Understanding ResultSet Caching in Dedicated SQL Pools with Power BI
Welcome to this new blog series in which I’ll be diving into both Power BI and Azure Synapse Analytics features that can work together. These features are not exclusive between Synapse and Power BI though, they are simply features that enhance the experience between these platforms. E.G. as ResultSet Caching is a Synapse Dedicated SQL Pools feature, any SQL client that sends a SQL request to the Dedicated SQL Pool can benefit from this feature.
What is ResultSet Caching?
ResultSet Caching is a Dedicated SQL Pools feature which caches a dataset created using a SELECT query, for example a query that aggregates data, or returns all the data from a table (e.g. in a Power BI table load). If the query satisfies certain criteria (listed below) then it gets added to the Dedicated SQL Pools cache. Then when a request comes in that matches the query definition then the result can be served from the cache. This is really beneficial for a couple of reasons:
- It speeds up the retrieval of the result as it can just return from the cache
- It also does not use up any resource allocation % for the Dedicated SQL Pool.
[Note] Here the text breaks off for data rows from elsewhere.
(* ===== verification/HttpStaleWitness.v ===== *)
(** * A lagging cache over HTTP, at a concrete run

    A pass creates an auth domain over HTTP and crashes; the next begins from the
    object as it was before, and finds the entry. *)

From S2P Require Import Prelude GoStd Json Libraries Errors Kube Core JsonBody JsonBodySpec Conditions Effects Interfaces Reconciler Objects ObjectsSpec Adapters AdaptersSpec Fixture LibraryWitness Protocol ProtocolSafety ProtocolRecovery Stale HttpApi HttpApiSpec HttpServing HttpSystem HttpSystemSpec HttpStale HttpRecovery HttpStaleRecovery HttpWitness HttpRecoveryWitness.
From Stdlib Require Import String.

Local Open Scope string_scope.
Local Open Scope list_scope.

Abbreviation http_view := (HttpStale.http_view (S := string)).
Abbreviation lagging := (http_stale_reachable (Resolved := string) domain_mirror newClient operator background "x").
Abbreviation sstep := (http_stale_step (Resolved := string) domain_mirror "x").

(** The object once its create is announced. *)
Definition announced2 : domain :=
  MkObject (MkMeta "a" "team" "2" 3 None [ResourceFinalizer] {[AnnotationCreateAttempt := "1970-01-01T00:00:00Z"]})
    (o_spec new_domain) (o_template new_domain) (o_status new_domain).

Definition begun : http_view := MkHttpView start [new_domain].
Definition announcing2 : http_view := MkHttpView (MkHttpWorld announced2 true false [other]) [announced2; new_domain].
Definition crashed2 : http_view := MkHttpView (MkHttpWorld announced2 true false [created; other]) [announced2; new_domain].

Lemma domains_tracked o w s : o_template o = o_template new_domain -> Forall (fun a : domain => o_template a = o_template new_domain) w ->
  Forall (well_typed "name") s -> Forall (fun v => id_of_entry v <> "") s -> NoDup (id_of_entry <$> s) ->
  tracked domain_mirror "x" (MkHttpView (MkHttpWorld o true false s) (o :: w)).
Proof.
  intros Ho Hw Hty Hids Hnd. split; [by apply domain_sound|]. split; [by eexists|].
  constructor; [rewrite Ho; exact domain_specified|]. eapply Forall_impl; [exact Hw|]. cbn. intros a ->. exact domain_specified.
Qed.

(** A call between which nothing happens. *)
Lemma undisturbed_call X (v : http_view) (e : call _ string string X) x v' :
  http_drift domain_mirror "x" (hv_now v) (hv_now v) -> tracked domain_mirror "x" v ->
  busy_respond domain_mirror "x" X (hv_now v) e x (hv_now v') -> advances (view_of domain_mirror "x" v) (view_of domain_mirror "x" v') ->
  restricts false X (view_of domain_mirror "x" v) e x (view_of domain_mirror "x" v') -> sstep X v e x v'.
Proof.
  intros [Hd _] Ht Hr Hadv Hres. exists v. split; [|by split]. split; [|exact Ht]. split; [exact Hd|]. split; [by left|done].
Qed.

Lemma begun_tracked : tracked domain_mirror "x" begun.
Proof. apply domains_tracked; [done|by constructor|by repeat constructor|by repeat constructor|apply NoDup_singleton]. Qed.

Lemma announcing2_tracked : tracked domain_mirror "x" announcing2.
Proof. apply domains_tracked; [done|by repeat constructor|by repeat constructor|by repeat constructor|apply NoDup_singleton]. Qed.

Lemma crashed2_tracked : tracked domain_mirror "x" crashed2.
Proof.
  apply domains_tracked; [done|by repeat constructor|by repeat constructor|by repeat constructor|].
  apply (bool_decide_unpack _). vm_compute. exact I.
Qed.

Lemma domain_view_stays (v : http_view) : h_live (hv_now v) = true -> gone (h_stored (hv_now v)) = false ->
  Identity (ResourceObject := kind domain_mirror) (h_stored (hv_now v)) = Ok "x" -> tracked domain_mirror "x" v ->
  http_drift domain_mirror "x" (hv_now v) (hv_now v).
Proof. intros Hl Hg Hi [Hs _]. by apply domain_stays. Qed.

(** A call that leaves everything as it is. *)
Lemma undisturbed_reads X (v : http_view) (e : call _ string string X) x :
  http_drift domain_mirror "x" (hv_now v) (hv_now v) -> tracked domain_mirror "x" v ->
  busy_respond domain_mirror "x" X (hv_now v) e x (hv_now v) ->
  restricts false X (view_of domain_mirror "x" v) e x (view_of domain_mirror "x" v) -> sstep X v e x v.
Proof. intros Hd Ht Hr Hres. apply undisturbed_call; try done. by left. Qed.

Lemma begun_stays : http_drift domain_mirror "x" (hv_now begun) (hv_now begun).
Proof. exact start_stays. Qed.

Lemma announcing2_stays : http_drift domain_mirror "x" (hv_now announcing2) (hv_now announcing2).
Proof. apply domain_view_stays; [reflexivity|reflexivity|vm_compute; reflexivity|exact announcing2_tracked]. Qed.

Lemma crashed2_stays : http_drift domain_mirror "x" (hv_now crashed2) (hv_now crashed2).
Proof. apply domain_view_stays; [reflexivity|reflexivity|vm_compute; reflexivity|exact crashed2_tracked]. Qed.

Abbreviation Pass := (Reconcile (RO := kind domain_mirror) newClient operator background new_domain).

Lemma lagging_crash_over_http : exists p, exec sstep Pass begun p crashed2.
Proof.
  eexists.
  eapply (exec_step _ _ _ (Ok "config") _ begun). { apply undisturbed_reads; [exact begun_stays|exact begun_tracked|by split|done]. }
  eapply (exec_step _ _ _ (Ok []) _ begun).
  { apply undisturbed_reads; [exact begun_stays|exact begun_tracked| |done]. apply respond_busy. split; [done|]. exists 0. apply nothing_found. }
  eapply (exec_step _ _ _ 0%Z _ begun). { apply undisturbed_reads; [exact begun_stays|exact begun_tracked|by split|done]. }
  eapply (exec_step _ _ _ (Ok announced2) _ announcing2).
  { apply undisturbed_call; [exact begun_stays|exact begun_tracked| | |].
    - split; [|reflexivity]. left. split; [reflexivity|]. exists announced2. split; [|split; [reflexivity|by left]].
      do 5 (split; [reflexivity|]). intros k. destruct (decide (k = AnnotationCreateAttempt)) as [->|Hk]; [reflexivity|].
      unfold annotation. cbn. by rewrite !lookup_insert_ne by done.
    - right. split; [|reflexivity]. cbn. by apply (bool_decide_unpack _).
    - intros t _. by repeat constructor. }
  eapply (exec_step _ _ _ (Ok (named_by "d1")) _ crashed2).
  { apply undisturbed_call; [exact announcing2_stays|exact announcing2_tracked| |by left|done]. split; [done|]. by apply one_created. }
  apply exec_refl.
Qed.

(** The next pass begins from the object of before, and finds the entry. *)
Lemma lagging_lookup : exists p, exec sstep Pass crashed2 p crashed2.
Proof.
  eexists.
  eapply (exec_step _ _ _ (Ok "config") _ crashed2). { apply undisturbed_reads; [exact crashed2_stays|exact crashed2_tracked|by split|done]. }
  eapply (exec_step _ _ _ (Ok [named_by "d1"]) _ crashed2).
  { apply undisturbed_reads; [exact crashed2_stays|exact crashed2_tracked| |done]. apply respond_busy. split; [done|]. exists 0.
    apply (domains_found new_domain "x"); vm_compute; [reflexivity|by split]. }
  apply exec_refl.
Qed.

Lemma lagging_reached : lagging crashed2.
Proof.
  destruct lagging_crash_over_http as (p & Hp), lagging_lookup as (q & Hq).
  assert (lagging crashed2) as Hr.
  { eapply (http_stale_pass _ _ _ _ _ begun [] new_domain []); [|reflexivity|exact Hp]. apply http_stale_fresh; [|reflexivity].
    split; [|exact start_sound]. do 4 (split; [reflexivity|]). vm_compute. reflexivity. }
  exact (http_stale_pass _ _ _ _ _ crashed2 [announced2] new_domain [] _ _ Hr eq_refl Hq).
Qed.

Lemma stale_caches_are_safe_over_http_witness :
  lagging crashed2 /\ my_ids (Collection "name") "x" (h_entries (hv_now crashed2)) = ["d1"] /\
  (id_of (h_stored (hv_now crashed2)) = Ok "d1" \/
   is_ok (id_of (h_stored (hv_now crashed2))) = false /\ attempted (h_stored (hv_now crashed2))).
Proof.
  split; [exact lagging_reached|]. split; [vm_compute; reflexivity|].
  assert (created ∈ h_entries (hv_now crashed2)) as Hin by left.
  destruct (proj1 (Forall_forall _ _) (stale_caches_are_safe_over_http (Resolved := string) newClient operator "x") domain_mirror domain_mirrored
    serve_domains_laws background crashed2 lagging_reached) as (_ & _ & Hall).
  destruct (Hall created Hin) as [Hnamed _]; [vm_compute; reflexivity|]. exact (Hnamed eq_refl).
Defined.

(** Once the cache shows the announcement, two passes adopt the entry and settle. *)
Lemma lagging_operator_recovers_witness :
  calmly (pass announced2) (hv_now crashed2) (fun _ h1 =>
    calmly (pass (h_stored h1)) h1 (fun '(_, _, err) h2 => err = None /\ bound_over_http domain_mirror "x" h2)).
Proof.
  refine (proj1 (proj1 (Forall_forall _ _) (lagging_operator_recovers (Resolved := string) of_x showable newClient operator "x")
    domain_mirror domain_mirrored serve_domains_laws domains_serve background crashed2 lagging_reached crashed_shown) _ domain_acceptable _).
  - do 4 (split; [reflexivity|]). vm_compute. reflexivity.
  - intros v _ Hid. vm_compute in Hid. discriminate Hid.
Defined.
Each user querying Dedicated can be assigned to a resource class, this resource class is allocated a certain % of system resources. E.G. if a user assigned to the smallrc resource class runs a single SQL query, and the Dedicated SQL Pool is set to DWU200c (120GB RAM), that query is assigned 12.5% of the total system resources, which would be 9.6GB RAM (more info here).
Criteria
There are a few criteria a query must meet before it can be added to the ResultSet Cache:
- ResultSet Caching must be enabled on the Dedicated SQL Pool database
- No data changes in the table
- No schema changes in the table
- Queries using user-defined functions are non-deterministic functions like GetDate()
- Dedicated SQL Pool tables with Row-Level Security
- Queries which return a dataset larger than 10GB
- Queries with row sizes larger that 64K…that is roughly 16 VARCHAR(4000) columns š
All the criteria is available here.
So why is it useful with Power BI?
So why do we care about ResultSet Caching in Power BI? Well, if we’re loading data from Dedicated SQL Pools and if that data hasn’t changed then it’ll be delivered from the cache. This means it won’t take up any Dedicated SQL Pools resources and will load faster.
In the diagram below we have 4 tables in Power BI that are loaded on each scheduled/on-demand refresh. 2 of those tables can be satisfied from the cache and the other 2 are allocated resources according to the user that Power BI is configured to access Dedicated with.
The criteria which enables ResultSet Caching is important here, because often when loading data from database systems, it’s recommended to use views rather than referencing the table directly. Now sometimes those views might contain certain functions which are non-deterministic like GetDate()…if we can avoid these then we should be able to use the cache.
Testing ResultSet Caching
Let’s test now and see the impact when loading a Power BI Dataset with a set of dimension and fact tables. We’ll first ensure the feature is switched off as we’ll see the impact when off and on. For this test I’ll be running the Dedicated SQL Pool at DWU200c (120GB) RAM and the user setup to load from Power BI is assigned to the smallrc resource class. The minimum % granted to a query for this user at DWU200c will be 12.5% (so we can run 8 concurrent queries across the whole system).
--run on the master database ALTER DATABASE dhdatawarehouseuk SET RESULT_SET_CACHING OFF --check caching SELECT name, is_result_set_caching_on FROM sys.databases WHERE name = 'dhdatawarehouseuk';
Here’s the Power BI dataset we’re working with, 6 tables in total. And yes the Fact table is pretty small, 1M rows (just for testing of course!). What we’ll do is refresh this dataset with caching switched off then on and we’ll see the impact.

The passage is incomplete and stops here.